I know that one well. It’s for anxiety. That doesn’t surprise me. A lot of people I know are on it, and Lachlan isn’t exactly the calmest dude around. I mean, when he’s intense, he owns it. It nearly takes your breath away.

The second bottle is Percocet. Pain killers. Must be for the tendon injury because the bottle is almost empty.

Then there is Fluoxetine, which I know is Prozac. My mom took hers for a long time, but this bottle has barely been touched. That’s either a good thing or a bad thing. I’ve seen how my mom is on and off the drug, and I’ve heard her complain about how it dulls not just the pain but all the joy in life too. Then again, there were times when she really needed it to get through the day.

I carefully shut the cabinet door, holding my breath, afraid that he’s going to appear in the mirror behind me, like in a thriller movie. But he doesn’t. I’m alone in the bathroom, and Lionel is whining outside the door.

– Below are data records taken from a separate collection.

(* ===== verification/CredSub.v ===== *)
(** * Credential substitution ([internal/proxy/credsub], [internal/proxy/credshook.go],
      [internal/proxy/hooks.go], [internal/session/secrets.go], [internal/session/secretsconfig.go])

    The agent only holds fake credentials.  The per-session table pairs each service's fake with its
    real credential; the hooks of the proxy block requests that carry a fake of another service,
    write the real credential into requests for the service, and scrub it from responses.

    Byte slices are lists; the copies the table makes are values here.  A body is absent, readable,
    or fails while it is read.  Secret providers and random bytes are parameters.  Logging is not
    modelled. *)

From Stdlib Require Import ZArith Lia Ascii String.
From stdpp Require Import base list strings gmap.
From S2P Require Import Prelude GoText GoNet GoStrings PolicyModel HttpService.
Open Scope string_scope.
Open Scope list_scope.
Open Scope Z_scope.

(** ** The table *)
Module Table.

Record Entry : Type := mkEntry {
  ServiceName : string;
  Fake : list Z;
  Real : list Z;
  AddedAt : Z
}.

Definition Table : Type := list Entry.
Definition New : Table := [].
Definition Len (t : Table) : nat := length t.

Inductive table_error : Type := ErrLengthMismatch | ErrEmptyValue | ErrServiceExists | ErrFakeCollision.

(** The loop over the entries already there. *)
Fixpoint add_conflict (t : Table) (serviceName : string) (fake real : list Z) : option table_error :=
  match t with
  | [] => None
  | e :: t' =>
    if ServiceName e ==? serviceName then Some ErrServiceExists
    else if Fake e ==? fake then Some ErrFakeCollision
    else if Real e ==? fake then Some ErrFakeCollision
    else if Fake e ==? real then Some ErrFakeCollision
    else if Real e ==? real then Some ErrFakeCollision
    else add_conflict t' serviceName fake real
  end.

Definition Add (t : Table) (serviceName : string) (fake real : list Z) (now : Z) : result table_error Table :=
  if negb (nonempty fake) || negb (nonempty real) then Err ErrEmptyValue
  else if negb (Nat.eqb (length fake) (length real)) then Err ErrLengthMismatch
  else if fake ==? real then Err ErrFakeCollision
  else match add_conflict t serviceName fake real with
  | Some e => Err e
  | None => Ok (t ++ [mkEntry serviceName fake real now])
  end.

Definition FakeForService (t : Table) (serviceName : string) : option (list Z) :=
  Fake <$> List.find (fun e => ServiceName e ==? serviceName) t.

Definition RealForService (t : Table) (serviceName : string) : option (list Z) :=
  Real <$> List.find (fun e => ServiceName e ==? serviceName) t.

Definition Contains_fake (t : Table) (fake : list Z) : option Entry :=
  if negb (nonempty fake) then None else List.find (fun e => Fake e ==? fake) t.

Definition ContainsFake (t : Table) (data : list Z) : option string :=
  if negb (nonempty data) then None
  else ServiceName <$> List.find (fun e => contains (Fake e) data) t.

(** The entry whose pattern is the longest that starts here, the first of equally long ones: its
    length and its replacement. *)
Definition longest_match (pairs : list (list Z * list Z)) (rest : list Z) : nat * list Z :=
  fold_left (fun best p =>
    let n := length p.1 in
    if Nat.leb n best.1 then best
    else if Nat.ltb (length rest) n then best
    else if take n rest ==? p.1 then (n, p.2) else best) pairs (O, []).

(** The scan over the original body: the position, and the output once something was replaced. *)
Fixpoint replace_loop (turns : nat) (pairs : list (list Z * list Z)) (body : list Z) (i : nat)
    (out : option (list Z)) : option (list Z) :=
  match turns with
  | O => out
  | S turns' =>
    if Nat.ltb i (length body) then
      let '(bestLen, best) := longest_match pairs (drop i body) in
      if Nat.ltb 0 bestLen then
        replace_loop turns' pairs body (i + bestLen) (Some (default (take i body) out ++ best))
      else replace_loop turns' pairs body (S i) ((fun o => o ++ take 1 (drop i body)) <$> out)
    else out
  end.

Definition replace (pairs : list (list Z * list Z)) (body : list Z) : list Z :=
  if negb (nonempty body) then body
  else if negb (nonempty pairs) then body
  else default body (replace_loop (length body) pairs body 0 None).

Definition to_real (t : Table) : list (list Z * list Z) := (fun e => (Fake e, Real e)) <$> t.
Definition to_fake (t : Table) : list (list Z * list Z) := (fun e => (Real e, Fake e)) <$> t.

Definition ReplaceFakeToReal (t : Table) (body : list Z) : list Z := replace (to_real t) body.
Definition ReplaceRealToFake (t : Table) (body : list Z) : list Z := replace (to_fake t) body.

(** The wiped buffers and the emptied table. *)
Definition Zero (t : Table) : list Entry * Table :=
  ((fun e => mkEntry (ServiceName e) (replicate (length (Fake e)) 0) (replicate (length (Real e)) 0) (AddedAt e)) <$> t, []).

End Table.
Export Table.

(** ** Hooks *)
Module Hooks.

(** [http.CanonicalHeaderKey]: a token with each word capitalised; other names are left alone. *)
Definition validHeaderFieldByte (b : Z) : bool :=
  is_alpha b || is_num b || has_byte b (string_bytes "!#$%&'*+-.^_`|~").

Fixpoint capitalise (upper : bool) (l : list Z) : list Z :=
  match l with
  | [] => []
  | b :: l' =>
    let b' := if upper && between 97 b 122 then b - 32
              else if negb upper && between 65 b 90 then b + 32 else b in
    b' :: capitalise (b' =? 45) l'
  end.

Definition CanonicalHeaderKey (s : string) : string :=
  if forallb validHeaderFieldByte (string_bytes s) then bytes_string (capitalise true (string_bytes s)) else s.

Inductive Body : Type :=
| NilBody
| Readable (data : list Z)
| Unreadable.

#[global] Instance Body_eq_dec : EqDecision Body.
Proof. solve_decision. Defined.

(** Header values and the parts of the URL are bytes. *)
Record Request : Type := mkRequest {
  rq_Method : string;
  rq_Header : gmap string (list (list Z));
  rq_Path : list Z;
  rq_RawPath : list Z;
  rq_RawQuery : list Z;
  rq_Body : Body;
  rq_ContentLength : Z
}.

Definition with_body (r : Request) (b : Body) (n : Z) : Request :=
  mkRequest (rq_Method r) (rq_Header r) (rq_Path r) (rq_RawPath r) (rq_RawQuery r) b n.
Definition with_header (r : Request) (h : gmap string (list (list Z))) : Request :=
  mkRequest (rq_Method r) h (rq_Path r) (rq_RawPath r) (rq_RawQuery r) (rq_Body r) (rq_ContentLength r).
Definition with_url (r : Request) (path rawPath rawQuery : list Z) : Request :=
  mkRequest (rq_Method r) (rq_Header r) path rawPath rawQuery (rq_Body r) (rq_ContentLength r).

Record Response : Type := mkResponse {
  rs_StatusCode : Z;
  rs_Header : gmap string (list (list Z));
  rs_Body : Body;
  rs_ContentLength : Z
}.

Record HookAbortError : Type := mkAbort { StatusCode : Z; Message : string }.

Inductive Hook : Type :=
| LeakGuardHook
| CredsSubHook (scrubServices : option (gmap string bool))
| HeaderInjectionHook (serviceName headerName template : string).

(** A fake in this part belongs to another service than the one of the request. *)
Definition foreign (t : Table) (service : string) (part : list Z) : bool :=
  match ContainsFake t part with Some s => s !=? service | None => false end.

Definition LeakGuard_PreHook (t : Table) (r : Request) (service : string) : option HookAbortError :=
  let abort := Some (mkAbort 403 "credential leak blocked") in
  if match rq_Body r with Readable body => foreign t service body | _ => false end then abort
  else if nonempty (rq_RawQuery r) && foreign t service (rq_RawQuery r) then abort
  else if existsb (fun kv : string * list (list Z) => existsb (foreign t service) kv.2) (map_to_list (rq_Header r)) then abort
  else if nonempty (rq_Path r) && foreign t service (rq_Path r) then abort
  else None.

(** The parts behind the body: header values, query, path and escaped path. *)
Definition sub_headers_url (sub : list Z -> list Z) (r : Request) : Request :=
  let r := with_header r ((fun vals : list (list Z) => sub <$> vals) <$> rq_Header r) in
  with_url r (if nonempty (rq_Path r) then sub (rq_Path r) else rq_Path r)
    (if nonempty (rq_RawPath r) then sub (rq_RawPath r) else rq_RawPath r)
    (if nonempty (rq_RawQuery r) then sub (rq_RawQuery r) else rq_RawQuery r).

Definition CredsSub_PreHook (t : Table) (r : Request) : Request :=
  let sub := ReplaceFakeToReal t in
  match rq_Body r with
  | NilBody => sub_headers_url sub r
  | Unreadable => r
  | Readable body => sub_headers_url sub (with_body r (Readable (sub body)) (Z.of_nat (length (sub body))))
  end.

Definition CredsSub_PostHook (t : Table) (scrubServices : option (gmap string bool)) (resp : Response)
    (service : string) : Response :=
  match rs_Body resp with
  | NilBody => resp
  | b =>
    if match scrubServices with Some m => negb (default false (m !! service)) | None => false end then resp
    else match b with
    | Readable body =>
      let replaced := ReplaceRealToFake t body in
      mkResponse (rs_StatusCode resp) (rs_Header resp) (Readable replaced) (Z.of_nat (length replaced))
    | _ => resp
    end
  end.

(** [strings.Replace(template, "{{secret}}", real, 1)]. *)
Definition fill_template (template : string) (real : list Z) : list Z :=
  let bs := string_bytes template in
  match index_of (string_bytes "{{secret}}") bs with
  | None => bs
  | Some i => take i bs ++ real ++ drop (i + 10) bs
  end.

Definition HeaderInjection_PreHook (t : Table) (serviceName headerName template : string) (r : Request) : Request :=
  match RealForService t serviceName with
  | None => r
  | Some real =>
    let key := CanonicalHeaderKey headerName in
    with_header r (<[key := [fill_template template real]]> (delete key (rq_Header r)))
  end.

Definition PreHook (t : Table) (h : Hook) (r : Request) (service : string) : Request * option HookAbortError :=
  match h with
  | LeakGuardHook => (r, LeakGuard_PreHook t r service)
  | CredsSubHook _ => (CredsSub_PreHook t r, None)
  | HeaderInjectionHook s n tmpl => (HeaderInjection_PreHook t s n tmpl r, None)
  end.

Definition PostHook (t : Table) (h : Hook) (resp : Response) (service : string) : Response :=
  match h with
  | CredsSubHook scrub => CredsSub_PostHook t scrub resp service
  | _ => resp
  end.

(** *** [Registry] *)

Notation Registry := (gmap string (list Hook)).
Definition NewRegistry : Registry := ∅.
Definition Register (g : Registry) (serviceName : string) (h : Hook) : Registry :=
  <[serviceName := default [] (g !! serviceName) ++ [h]]> g.

Definition snapshot (g : Registry) (serviceName : string) : list Hook * list Hook :=
  (default [] (g !! ""), if serviceName !=? "" then default [] (g !! serviceName) else []).

Fixpoint run_pre (t : Table) (hooks : list Hook) (r : Request) (service : string) : Request * option HookAbortError :=
  match hooks with
  | [] => (r, None)
  | h :: rest =>
    let '(r', err) := PreHook t h r service in
    match err with Some e => (r', Some e) | None => run_pre t rest r' service end
  end.

(** [ctx.ServiceName] is [service]; both callers register and look up under it. *)
Definition ApplyPreHooks (g : Registry) (t : Table) (service : string) (r : Request) : Request * option HookAbortError :=
  let '(global, scoped) := snapshot g service in
  let '(r', err) := run_pre t global r service in
  match err with Some e => (r', Some e) | None => run_pre t scoped r' service end.

Definition ApplyPostHooks (g : Registry) (t : Table) (service : string) (resp : Response) : Response :=
  let '(global, scoped) := snapshot g service in
  fold_left (fun resp h => PostHook t h resp service) scoped
    (fold_left (fun resp h => PostHook t h resp service) global resp).

Definition InjectedHeaderNamesForService (g : Registry) (serviceName : string) : list string :=
  let names := omap (fun h => match h with HeaderInjectionHook _ n _ => Some n | _ => None end) in
  let '(global, scoped) := snapshot g serviceName in
  names global ++ names scoped.

End Hooks.
Export Hooks.

(** ** Start of a session *)
Module Bootstrap.

Record ServiceConfig : Type := mkServiceConfig { sc_Name : string; sc_SecretRef : SecretRef; sc_FakeFormat : string }.
Record InjectHeaderConfig : Type := mkInjectConfig { ic_ServiceName : string; ic_HeaderName : string; ic_Template : string }.
Record ServiceEnvVar : Type := mkServiceEnvVar { ev_ServiceName : string; ev_VarName : string }.
Record ResolvedServices : Type := mkResolved {
  ServiceConfigs : list ServiceConfig;
  InjectHeaders : list InjectHeaderConfig;
  ScrubServices : gmap string bool
}.

Section Resolve.
Context {U : UnicodeCase} `{L : Libraries}.

Fixpoint resolve_services (svcs : list HTTPService) (acc : ResolvedServices)
  : result (string * secret_error) ResolvedServices :=
  match svcs with
  | [] => Ok acc
  | svc :: rest =>
    match h_Secret svc with
    | None => resolve_services rest acc
    | Some sec =>
      match ParseRef (hs_Ref sec) with
      | Err e => Err (h_Name svc, e)
      | Ok ref =>
        resolve_services rest
          (mkResolved (ServiceConfigs acc ++ [mkServiceConfig (h_Name svc) ref (hs_Format sec)])
             (InjectHeaders acc ++
              match h_Inject svc with
              | Some (Some h) => [mkInjectConfig (h_Name svc) (ih_Name h) (ih_Template h)]
              | _ => []
              end)
             (<[h_Name svc := default true (h_ScrubResponse svc)]> (ScrubServices acc)))
      end
    end
  end.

It’s none of my business to ask why he might need anti-depressants, and lord knows that, given his history, or at least what little I know of it, he has more than enough reasons to warrant it. But even so, I’m terribly curious. I want to know and I want to know on his own terms. I want him to trust me enough to open up to me, to let me in and show me around. Show me his fears and the demons on his back. I want to lose myself in his beautiful darkness.

I want my love to be the thing to bring him light.

But in these passing days, in the situation we’re in, I’m not sure that’s possible. I’m not even sure if I’ll ever tell him how I truly feel, because who trusts those words from someone you barely know? It doesn’t matter how much I know it. It doesn’t matter that people fall hopelessly in love all the time, every day. I don’t know if he’ll ever see, really see, just how I feel. And the complicated part is, it’s only going to get worse as the days go on and I fall more and more under his spell.

That evening, I make myself some tea and settle down on the couch, with the comfiest, over-sized cushions ever, Lionel and Emily lying beside me. I flip aimlessly through cable channels, trying to soak up as much local Scotland flavor as I can.

When Lachlan comes home, I realize that I should have gotten off with my vibrator earlier when I had the chance. The poor man is absolutely wrecked, and even though he’s not limping, he’s walking with extra care, as if he’s been hit by a truck.